[Start of Attachment]

(** * GreenStream: the HLS upload pipeline, the input validator and the
      on-chain video record

    A shallow embedding of
      - [cli/src/ffmpeg.ts]   ([validateInputFile], [ensureOutputDir]),
      - [cli/index.ts]        ([uploadToWalrus], [getStreamDirectories],
                               [collectSegmentFiles], [updatePlaylistContent],
                               [processAndUploadPlaylists],
                               [processAndUploadMasterPlaylist],
                               [uploadHLSAssetsToWalrus]),
      - [sui-video/sources/video.move] ([Video], [save_video]),
    together with the parts of the Node.js run time these functions call
    ([path.basename], [path.dirname], [path.extname], [path.join],
    [String.prototype.replace] with a multi-line global regular expression,
    the synchronous [fs] calls, [fs.mkdirSync] with [recursive]).

    Conventions.  A JavaScript string is a [string]: a sequence of code
    units below 256.  Paths are POSIX paths.  A JavaScript object used as
    a dictionary is an association list in insertion order, which is the
    order [Object.entries] enumerates keys that are not array indices;
    every key the program enumerates contains a [.] or a [/], so none is
    an array index. *)

From Stdlib Require Import String Ascii List ZArith Lia Bool Arith.
Import ListNotations.
Local Open Scope list_scope.
Local Open Scope string_scope.

Set Implicit Arguments.

(* ================================================================== *)
(** * JavaScript strings *)
(* ================================================================== *)

Module JsString.

(** [s.startsWith(p)] *)
Definition startsWith (s p : string) : bool := prefix p s.

(** [s.endsWith(p)]: [p] is [s] or a suffix of the tail of [s]. *)
Fixpoint endsWith (s p : string) : bool :=
  (s =? p) ||
  match s with
  | EmptyString => false
  | String _ s' => endsWith s' p
  end.

(** One code unit of [s.toLowerCase()]: the letters [A]..[Z] and the
    Latin-1 capitals [192]..[222] (without the multiplication sign
    [215]) move up by 32. *)
Definition lower_char (c : ascii) : ascii :=
  let n := nat_of_ascii c in
  if ((65 <=? n)%nat && (n <=? 90)%nat) ||
     ((192 <=? n)%nat && (n <=? 222)%nat && negb (n =? 215)%nat)
  then ascii_of_nat (n + 32) else c.

Fixpoint toLowerCase (s : string) : string :=
  match s with
  | EmptyString => EmptyString
  | String c s' => String (lower_char c) (toLowerCase s')
  end.

(** The line terminators of ECMAScript below 256: LF and CR. *)
Definition is_line_terminator (c : ascii) : bool :=
  (c =? "010")%char || (c =? "013")%char.

(** [c] occurs in [s]. *)
Fixpoint mem (c : ascii) (s : string) : bool :=
  match s with
  | EmptyString => false
  | String x s' => (x =? c)%char || mem c s'
  end.

(** Some character of [s] satisfies [f]. *)
Fixpoint any (f : ascii -> bool) (s : string) : bool :=
  match s with
  | EmptyString => false
  | String x s' => f x || any f s'
  end.

(** A value that may be [undefined], as a condition: [undefined] and
    the empty string are falsy, every other string is truthy. *)
Definition truthy (v : option string) : bool :=
  match v with
  | Some s => negb (s =? "")
  | None => false
  end.

(** [a || b] on such values. *)
Definition js_or (a b : option string) : option string :=
  if truthy a then a else b.

End JsString.

(* ================================================================== *)
(** * Node's [path] module (POSIX) *)
(* ================================================================== *)

Module Path.

Definition slash : ascii := "/"%char.
Definition dot : ascii := "."%char.

(** The characters of [s] from index [a] (inclusive) to [b]
    (exclusive): [s.slice(a, b)] for [0 <= a]. *)
Definition slice (s : string) (a b : nat) : string := substring a (b - a) s.

(** [path.basename(p)] follows the loop of Node's implementation: scan
    from the end, skip trailing slashes, stop at the first slash found
    after a character that is not a slash.  The state is
    [(start, end, matchedSlash)], with [None] for the initial [end = -1]. *)
Fixpoint basename_loop (p : string) (i : nat)
         (start : nat) (end_ : option nat) (matchedSlash : bool)
  : nat * option nat :=
  match i with
  | O => (start, end_)
  | S j =>
      match get j p with
      | None => (start, end_)
      | Some code =>
          if (code =? slash)%char then
            if negb matchedSlash then (j + 1, end_)
            else basename_loop p j start end_ matchedSlash
          else
            match end_ with
            | None => basename_loop p j start (Some (j + 1)) false
            | Some _ => basename_loop p j start end_ matchedSlash
            end
      end
  end.

Definition basename (p : string) : string :=
  match basename_loop p (String.length p) 0 None true with
  | (_, None) => EmptyString
  | (start, Some e) => slice p start e
  end.

(** [path.dirname(p)]: the loop runs from the last index down to 1 and
    remembers the first slash that follows (from the right) a character
    that is not a slash. *)
Fixpoint dirname_loop (p : string) (i : nat) (matchedSlash : bool)
  : option nat :=
  match i with
  | O => None
  | S j =>
      match j with
      | O => None
      | S _ =>
          match get j p with
          | None => None
          | Some code =>
              if (code =? slash)%char then
                if negb matchedSlash then Some j
                else dirname_loop p j matchedSlash
              else dirname_loop p j false
          end
      end
  end.

Definition hasRoot (p : string) : bool :=
  match p with
  | String c _ => (c =? slash)%char
  | EmptyString => false
  end.

Definition dirname (p : string) : string :=
  match p with
  | EmptyString => "."
  | _ =>
      match dirname_loop p (String.length p) true with
      | None => if hasRoot p then "/" else "."
      | Some e => if hasRoot p && (e =? 1)%nat then "//" else slice p 0 e
      end
  end.

(** [path.extname(p)], the state of Node's loop.  [-1] is the initial
    value of [startDot] and [end]. *)
Record ext_state : Type := mkExt
  { startDot : Z;
    startPart : Z;
    ext_end : Z;
    ext_matchedSlash : bool;
    preDotState : Z }.

Fixpoint extname_loop (p : string) (i : nat) (st : ext_state) : ext_state :=
  match i with
  | O => st
  | S j =>
      match get j p with
      | None => st
      | Some code =>
          if (code =? slash)%char then
            if negb (ext_matchedSlash st) then
              mkExt (startDot st) (Z.of_nat j + 1) (ext_end st)
                    (ext_matchedSlash st) (preDotState st)
            else extname_loop p j st
          else
            let st1 :=
              if (ext_end st =? -1)%Z then
                mkExt (startDot st) (startPart st) (Z.of_nat j + 1)
                      false (preDotState st)
              else st in
            let st2 :=
              if (code =? dot)%char then
                if (startDot st1 =? -1)%Z then
                  mkExt (Z.of_nat j) (startPart st1) (ext_end st1)
                        (ext_matchedSlash st1) (preDotState st1)
                else if negb (preDotState st1 =? 1)%Z then
                  mkExt (startDot st1) (startPart st1) (ext_end st1)
                        (ext_matchedSlash st1) 1
                else st1
              else if negb (startDot st1 =? -1)%Z then
                mkExt (startDot st1) (startPart st1) (ext_end st1)
                      (ext_matchedSlash st1) (-1)
              else st1 in
            extname_loop p j st2
      end
  end.

Definition extname (p : string) : string :=
  let st := extname_loop p (String.length p) (mkExt (-1) 0 (-1) true 0) in
  if (startDot st =? -1)%Z || (ext_end st =? -1)%Z ||
     (preDotState st =? 0)%Z ||
     ((preDotState st =? 1)%Z &&
      (startDot st =? ext_end st - 1)%Z &&
      (startDot st =? startPart st + 1)%Z)
  then EmptyString
  else slice p (Z.to_nat (startDot st)) (Z.to_nat (ext_end st)).

(** [path.join(a, b)] for a normalised directory path [a] and a path
    [b] that is relative, normalised and without [.] or [..] segments:
    the two joined by one slash.  Every call of the program has this
    shape: [b] is a name returned by [readdirSync], a fixed file name,
    or the join of two such. *)
Definition join (a b : string) : string :=
  match a with
  | EmptyString => b
  | _ => if JsString.endsWith a "/" then a ++ b else a ++ "/" ++ b
  end.

(** The segments of a path: the maximal runs of characters other than
    the slash.  [cur] is the segment being read. *)
Fixpoint segments_from (cur : string) (p : string) : list string :=
  match p with
  | EmptyString =>
      match cur with EmptyString => [] | _ => [cur] end
  | String c p' =>
      if (c =? slash)%char then
        match cur with
        | EmptyString => segments_from EmptyString p'
        | _ => cur :: segments_from EmptyString p'
        end
      else segments_from (cur ++ String c EmptyString) p'
  end.

Definition segments (p : string) : list string :=
  segments_from EmptyString p.

End Path.

(* ================================================================== *)
(** * Regular expressions: [new RegExp("^" + src + "$", "gm")] and
      [String.prototype.replace] *)
(* ================================================================== *)

Module RegExp.

Import JsString.
(** * SNLI data preparation (dataset.py): a shallow embedding

    The development follows [src/dataset.py]: the record parser shared by
    [build_word_set] and [load], the vocabulary builder, the GloVe loader
    [get_glove], the out-of-vocabulary accumulator [approximate_unseen],
    the finalisation loop of [get_total] and the collation function
    [batchify].

    Modelling conventions.
    - A text file is the list of the lines its iteration yields, each line
      still carrying its terminator.  A Python character is an [ascii]
      (code points below 256).
    - Python exceptions are values of [exn]; a computation that may raise
      lives in [result].
    - [float64] scalars are a parameter [F] of the development together
      with the operations the code uses on them, so that nothing depends on
      algebraic laws that floating point lacks.
    - dictionaries are [gmap]s, the vocabulary is a [gset].  Diagnostic
      output ([print]) is not part of the model. *)

From Stdlib Require Import ZArith QArith Ascii String Lia.
From stdpp Require Import base option list gmap strings fin_maps fin_sets.

Open Scope Z_scope.

(** ** Exceptions *)

Inductive exn : Type :=
| KeyError (k : string)
| IndexError
| ValueError
| ZeroDivisionError
| RuntimeError
| TypeError.

Inductive result (A : Type) : Type :=
| OK (a : A)
| Raise (e : exn).
Arguments OK {A} a.
Arguments Raise {A} e.

#[global] Instance result_ret : MRet result := λ A a, OK a.
#[global] Instance result_bind : MBind result := λ A B f r,
  match r with OK a => f a | Raise e => Raise e end.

[End of Attachment]

From the records above, quote only the lines running from the line with "Definition slice (s" to the line with "Fixpoint basename_loop (p : string) (i : nat)", both lines included.

### Reply:
Definition slice (s : string) (a b : nat) : string := substring a (b - a) s.

(** [path.basename(p)] follows the loop of Node's implementation: scan
    from the end, skip trailing slashes, stop at the first slash found
    after a character that is not a slash.  The state is
    [(start, end, matchedSlash)], with [None] for the initial [end = -1]. *)
Fixpoint basename_loop (p : string) (i : nat)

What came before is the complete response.